Please count every line of the following material that holds "UuidLib" and give the total alone.

-*-

(* ===== verification/Authorization.v ===== *)
(** * Authorization of MCP calls (crates/dbflux_mcp: server/authorization.rs)

    [authorize_request_with_approval] decides one call: fixed refusals first,
    then the trusted clients, then the policy engine, and for a call that needs
    approval the approval gate.  Every answer is recorded as one audit event.

    The gate is an interface (the Rust trait [ApprovalGate]); what is proved
    here holds for every gate.  Runtime.v has the one the server uses. *)

From S2P Require Import Prelude RustStr External Classification Policy Approval Events UriRedact Redaction AuditService AuditProps Governance.

(** ** Data *)

Record AuthorizationRequest := mkAuthRequest {
  ar_identity : RequestIdentity;
  ar_connection_id : string;
  ar_tool_id : string;
  ar_classification : ExecutionClassification;
  ar_mcp_enabled_for_connection : bool;
  ar_read_only_connection : bool;
  ar_correlation_id : option string;
}.

Definition APPROVAL_REQUIRED_CODE : string := "approval_required".
Definition SELF_APPROVAL_FORBIDDEN_CODE : string := "self_approval_forbidden".
Definition HUMAN_ONLY_APPROVAL_TOOLS : list string := ["approve_execution"; "reject_execution"].
Definition SELF_APPROVAL_FORBIDDEN_REASON : string :=
  "MCP clients cannot approve or reject pending executions; a person resolves them in DBFlux (Pending Approvals)".
Definition APPROVAL_REQUIRED_REASON : string := "classification requires approval by policy".
Definition READ_ONLY_CONNECTION_CODE : string := "connection_read_only".
Definition READ_ONLY_CONNECTION_REASON : string :=
  "the connection profile is set to read-only in DBFlux; only metadata and read operations are allowed".

Record AuthorizationOutcome := mkOutcome {
  allowed : bool;
  deny_code : option string;
  deny_reason : option string;
  correlation_id : option string;
  actor_id : string;
  pending_execution_id : option string;
  approved_execution_id : option string;
}.

Inductive AuthorizationError : Type :=
| AuthPolicy (e : PolicyEngineError)
| AuthAuditRecord (e : AuditError)
| AuthApproval (msg : string).

Definition policy_error_display (e : PolicyEngineError) : string :=
  match e with MissingRole id => "role not found: " +:+ id end.

Definition authorization_error_display (e : AuthorizationError) : string :=
  match e with
  | AuthPolicy e => "policy evaluation failed: " +:+ policy_error_display e
  | AuthAuditRecord e => "audit record failed: " +:+ audit_error_display e
  | AuthApproval msg => "approval flow failed: " +:+ msg
  end.

Inductive ApprovalResolution : Type :=
| Granted (pending_id : string)
| Queued (pending_id : string)
| Exempt.

Definition format_policy_deny_reason (reason : PolicyDecisionReason) : string :=
  match reason with
  | NoAssignment => "no matching connection-scoped assignment"
  | NoPolicy => "no matching policy"
  | ToolDenied => "tool denied by policy"
  | ClassificationDenied => "classification denied by policy"
  end.

(** ** Events *)

Definition build_authorization_event (ts_ms : Z) (level : EventSeverity.t)
    (actor_id connection_id tool_id : string) (classification : ExecutionClassification)
    (outcome : EventOutcome.t) (correlation_id : string) (origin : EventOrigin) : EventRecord :=
  apply_to
    (ctx_with_connection_id connection_id
      (ctx_with_correlation_id correlation_id (ctx_with_origin origin context_new)))
    (with_object_ref "tool" tool_id
      (with_actor_id actor_id
        (with_summary ("MCP authorization " +:+ EventOutcome.as_str outcome +:+ ": tool=" +:+
            tool_id +:+ " classification=" +:+ classification_debug classification)
          (with_typed_action MCP_AUTHORIZE (event_new ts_ms level EventCategory.Mcp outcome))))).

(** The trait [ApprovalGate], for a gate with state [G]. *)
Definition ApprovalGate `{UuidLib} (G : Type) : Type :=
  AuthorizationRequest -> SM (World * G) AuthorizationError ApprovalResolution.

Section Authorize.
Context `{UuidLib, SerdeJson, RegexLib, TextLib, HashOrder}.
Context {G : Type}.

(** The environment, the audit service (shared by reference) and the gate. *)
#[local] Abbreviation AuthM := (SM (World * (AuditService * G)) AuthorizationError).

Definition auth_record (event : EventRecord) : AuthM unit :=
  _ ← sm_map_err AuthAuditRecord
    (sm_zoom (fun s => (s.1, s.2.1)) (fun t s => (t.1, (t.2, s.2.2))) (record event));
  mret tt.

Definition on_gate {A} (m : SM (World * G) AuthorizationError A) : AuthM A :=
  sm_zoom (fun s => (s.1, s.2.2)) (fun t s => (t.1, (s.2.1, t.2))) m.

Definition auth_world {A} (m : SM World AuthorizationError A) : AuthM A :=
  sm_zoom fst (fun w s => (w, s.2)) m.

(** The event of [request] with the given outcome. *)
Definition request_event (request : AuthorizationRequest) (created_at_epoch_ms : Z)
    (correlation_id : string) (outcome : EventOutcome.t) : EventRecord :=
  build_authorization_event created_at_epoch_ms EventSeverity.Info
    (ri_client_id (ar_identity request)) (ar_connection_id request) (ar_tool_id request)
    (ar_classification request) outcome correlation_id origin_mcp.

Definition classification_entry (request : AuthorizationRequest) : string * Value :=
  ("classification", VString (classification_debug (ar_classification request))).

(** The refusal block, which the source repeats for every reason. *)
Definition record_denial (request : AuthorizationRequest) (created_at_epoch_ms : Z)
    (cid code reason : string) : AuthM AuthorizationOutcome :=
  let event :=
    with_details_json (json_to_string (VObject [classification_entry request]))
      (with_error code reason
        (request_event request created_at_epoch_ms cid EventOutcome.Failure)) in
  _ ← auth_record event;
  mret (mkOutcome false (Some code) (Some reason) (Some cid)
          (ri_client_id (ar_identity request)) None None).

(** The block of [PolicyDecision::Allow]. *)
Definition record_allowed (request : AuthorizationRequest) (created_at_epoch_ms : Z)
    (cid : string) : AuthM AuthorizationOutcome :=
  let event :=
    with_details_json (json_to_string (VObject [classification_entry request]))
      (request_event request created_at_epoch_ms cid EventOutcome.Success) in
  _ ← auth_record event;
  mret (mkOutcome true None None (Some cid) (ri_client_id (ar_identity request)) None None).

(** The [match resolution] of [resolve_approval]: the outcome of the event, the
    entries of its details after the class, and the answer. *)
Definition resolution_outcome (request : AuthorizationRequest) (cid : string)
    (resolution : option ApprovalResolution)
  : EventOutcome.t * list (string * Value) * AuthorizationOutcome :=
  let actor := ri_client_id (ar_identity request) in
  match resolution with
  | Some (Granted pending_id) =>
      (EventOutcome.Success,
       [("decision", VString "approved"); ("pending_execution_id", VString pending_id)],
       mkOutcome true None None (Some cid) actor None (Some pending_id))
  | Some (Queued pending_id) =>
      (EventOutcome.Pending,
       [("decision", VString "approval_required"); ("pending_execution_id", VString pending_id)],
       mkOutcome false (Some APPROVAL_REQUIRED_CODE)
         (Some (APPROVAL_REQUIRED_REASON +:+ "; queued as pending execution " +:+ pending_id))
         (Some cid) actor (Some pending_id) None)
  | Some Exempt =>
      (EventOutcome.Success, [("decision", VString "approval_queue_tool")],
       mkOutcome true None None (Some cid) actor None None)
  | None =>
      (EventOutcome.Pending, [("decision", VString "approval_required")],
       mkOutcome false (Some APPROVAL_REQUIRED_CODE) (Some APPROVAL_REQUIRED_REASON)
         (Some cid) actor None None)
  end.

Definition resolve_approval (request : AuthorizationRequest) (approval_gate : option (ApprovalGate G))
    (created_at_epoch_ms : Z) (cid : string) : AuthM AuthorizationOutcome :=
  resolution ← match approval_gate with
               | Some resolve => r ← on_gate (resolve request); mret (Some r)
               | None => mret None
               end;
  let '(outcome_kind, details, outcome) := resolution_outcome request cid resolution in
  let event :=
    with_details_json (json_to_string (VObject (classification_entry request :: details)))
      (request_event request created_at_epoch_ms cid outcome_kind) in
  let event :=
    match deny_code outcome, deny_reason outcome with
    | Some code, Some reason => with_error code reason event
    | _, _ => event
    end in
  _ ← auth_record event;
  mret outcome.

Definition authorize_request_with_approval (trusted_clients : TrustedClientRegistry)
    (policy_engine : PolicyEngine) (request : AuthorizationRequest)
    (approval_gate : option (ApprovalGate G)) (created_at_epoch_ms : Z)
  : AuthM AuthorizationOutcome :=
  cid ← match ar_correlation_id request with
        | Some c => mret c
        | None => auth_world new_correlation_id
        end;
  if bool_decide (ar_tool_id request ∈ HUMAN_ONLY_APPROVAL_TOOLS) then
    record_denial request created_at_epoch_ms cid SELF_APPROVAL_FORBIDDEN_CODE
      SELF_APPROVAL_FORBIDDEN_REASON
  else if negb (ar_mcp_enabled_for_connection request) then
    record_denial request created_at_epoch_ms cid "connection_not_mcp_enabled"
      "connection not MCP-enabled"
  else if ar_read_only_connection request && mutates (ar_classification request) then
    record_denial request created_at_epoch_ms cid READ_ONLY_CONNECTION_CODE
      READ_ONLY_CONNECTION_REASON
  else
    let identity := mkIdentity (ri_client_id (ar_identity request))
                      (ri_issuer (ar_identity request)) in
    match registry_evaluate trusted_clients identity with
    | Untrusted reason =>
        record_denial request created_at_epoch_ms cid "untrusted_client" reason
    | Trusted _ =>
        decision ← sm_lift (map_err AuthPolicy (evaluate policy_engine
                     (mkPolicyRequest (ri_client_id (ar_identity request))
                        (ar_connection_id request) (ar_tool_id request)
                        (ar_classification request))));
        match decision with
        | Allow => record_allowed request created_at_epoch_ms cid
        | RequireApproval => resolve_approval request approval_gate created_at_epoch_ms cid
        | Deny reason =>
            record_denial request created_at_epoch_ms cid "policy_denied"
              (format_policy_deny_reason reason)
        end
    end.

Definition authorize_request (trusted_clients : TrustedClientRegistry)
    (policy_engine : PolicyEngine) (request : AuthorizationRequest) (created_at_epoch_ms : Z)
  : AuthM AuthorizationOutcome :=
  authorize_request_with_approval trusted_clients policy_engine request None created_at_epoch_ms.

End Authorize.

-*-

[Written solution] 2